Menurut Airlangga, angka itu masih cukup jauh dari yang diharapkan pemerintah. Untuk itu kenaikan dana hibah untuk program PSR rencananya akan mulai dilakukan pada Mei mendatang.
"Kita berharap dengan kenaikan biaya menjadi Rp 60 juta itu nanti tidak hanya di tahun pertama, tapi tahun kedua dan ketiga bisa dibiayai untuk penghidupan para pekebun," ujar Airlangga, dalam Rapat Koordinasi Nasional Rencana Aksi Nasional Perkebunan Kelapa Sawit Berkelanjutan 2019-2024, di Jakarta, dikutip Sabtu (30/3).
Secara keseluruhan, pemerintah sendiri telah menyalurkan dana untuk PSR melalui Badan Pengelola Perkebunan Kelapa Sawit (BPDPKS) sebesar Rp9,25 triliun sejak 2016. Dana ini berhasil meremajakan perkebunan sawit seluas 331,7 ribu hektare.

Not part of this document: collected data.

(* ===== verification/MyshAlias.v ===== *)
(** * The aliases of p3/mysh.c as a list

    The doubly linked list of alias nodes represents a list of [entry]s with distinct
    names: insertion replaces or appends, deletion removes the entry. [script] says on
    such lists what a batch file does, and [batch_mode] implements it. *)

From S2P Require Import Prelude Mysh MyshParse.

(** An alias: its name, its words, and what the slots after them hold. *)
Record entry := Entry { e_alias : string; e_args : list string; e_rest : list slot }.
Definition entry_slots (e : entry) : list slot := map SStr (e_args e) ++ e_rest e.
Definition entry_node (n : anode) (e : entry) : Prop :=
  an_alias n = e_alias e /\ an_path n = entry_slots e /\ an_num n = length (e_args e).

Fixpoint lookup_alias (name : string) (l : list entry) : option entry :=
  match l with
  | [] => None
  | e :: l' => if String.eqb (e_alias e) name then Some e else lookup_alias name l'
  end.
Definition redefine (name : string) (args : list string) (e : entry) : entry :=
  if String.eqb (e_alias e) name then Entry name args (drop (length args) (entry_slots e)) else e.
Definition insert_alias (fresh : list slot) (name : string) (args : list string) (l : list entry) : list entry :=
  match lookup_alias name l with
  | Some _ => map (redefine name args) l
  | None => l ++ [Entry name args (drop (length args) fresh)]
  end.
Definition delete_alias (name : string) (l : list entry) : list entry :=
  filter (fun e => e_alias e <> name) l.
Definition show_alias (e : entry) : event := EOut (e_alias e +:+ " " +:+ String.concat " " (e_args e) +:+ chr nl).
Definition reserved (name : string) : bool :=
  String.eqb name "alias" || String.eqb name "unalias" || String.eqb name "exit".

(** ** Linked segments of the heap *)

(** From [p], whose node's [prev] is [prev], through [xs] to [last], whose [next] is [q]. *)
Fixpoint dseg (h : gmap nat anode) (prev : nat) (p : ptr) (xs : list nat) (l : list entry) (last : nat) (q : ptr) : Prop :=
  match xs, l with
  | [], [] => p = q /\ last = prev
  | a :: xs', e :: l' => p = Ptr a /\ exists n, h !! a = Some n /\ an_prev n = Ptr prev /\ entry_node n e /\ dseg h a (an_next n) xs' l' last q
  | _, _ => False
  end.

Lemma dseg_length h prev p xs l last q : dseg h prev p xs l last q -> length xs = length l.
Proof.
  revert prev p l. induction xs as [|a xs IH]; intros prev p [|e l] H; try done.
  destruct H as (_ & n & _ & _ & _ & H). cbn. f_equal. eauto.
Qed.

Lemma dseg_app h prev p xs ys l k m r last q :
  dseg h prev p xs l m r -> dseg h m r ys k last q -> dseg h prev p (xs ++ ys) (l ++ k) last q.
Proof.
  revert prev p l. induction xs as [|a xs IH]; intros prev p [|e l] H1 H2; try done.
  - destruct H1 as [-> ->]. exact H2.
  - destruct H1 as (-> & n & E & Hp & He & H). split; [done|]. exists n. split_and!; [done..|]. by apply IH.
Qed.

Lemma dseg_split h prev p xs ys L last q : dseg h prev p (xs ++ ys) L last q ->
  exists l k m r, L = l ++ k /\ dseg h prev p xs l m r /\ dseg h m r ys k last q.
Proof.
  revert prev p L. induction xs as [|a xs IH]; intros prev p L H.
  - by exists [], L, prev, p.
  - destruct L as [|e L]; [done|]. destruct H as (-> & n & E & Hp & He & H).
    destruct (IH _ _ _ H) as (l & k & m & r & -> & H1 & H2). exists (e :: l), k, m, r. split_and!; [done| |done].
    split; [done|]. by exists n.
Qed.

Airlangga menyebut percepatan peremajaan perlu dipercepat, karena kelapa sawit merupakan komoditas strategis nasional yang menjadi andalan ekspor RI.
Pada 2023, ekspor kelapa sawit tercatat mencapai 28,45 miliar dolar (Rp451 triliun) atau mendekati 12 persen dari ekspor nonmigas.
Selain itu, sektor kelapa sawit disebut juga telah menyerap jutaan tenaga kerja secara langsung dan tidak langsung sekitar 16,2 juta orang.
"Kelapa sawit juga merupakan penggerak perekonomian di wilayah penghasil kelapa sawit dan juga memberikan kemajuan di pedesaan maupun mengurangi tingkat kemiskinan," pungkas Airlangga.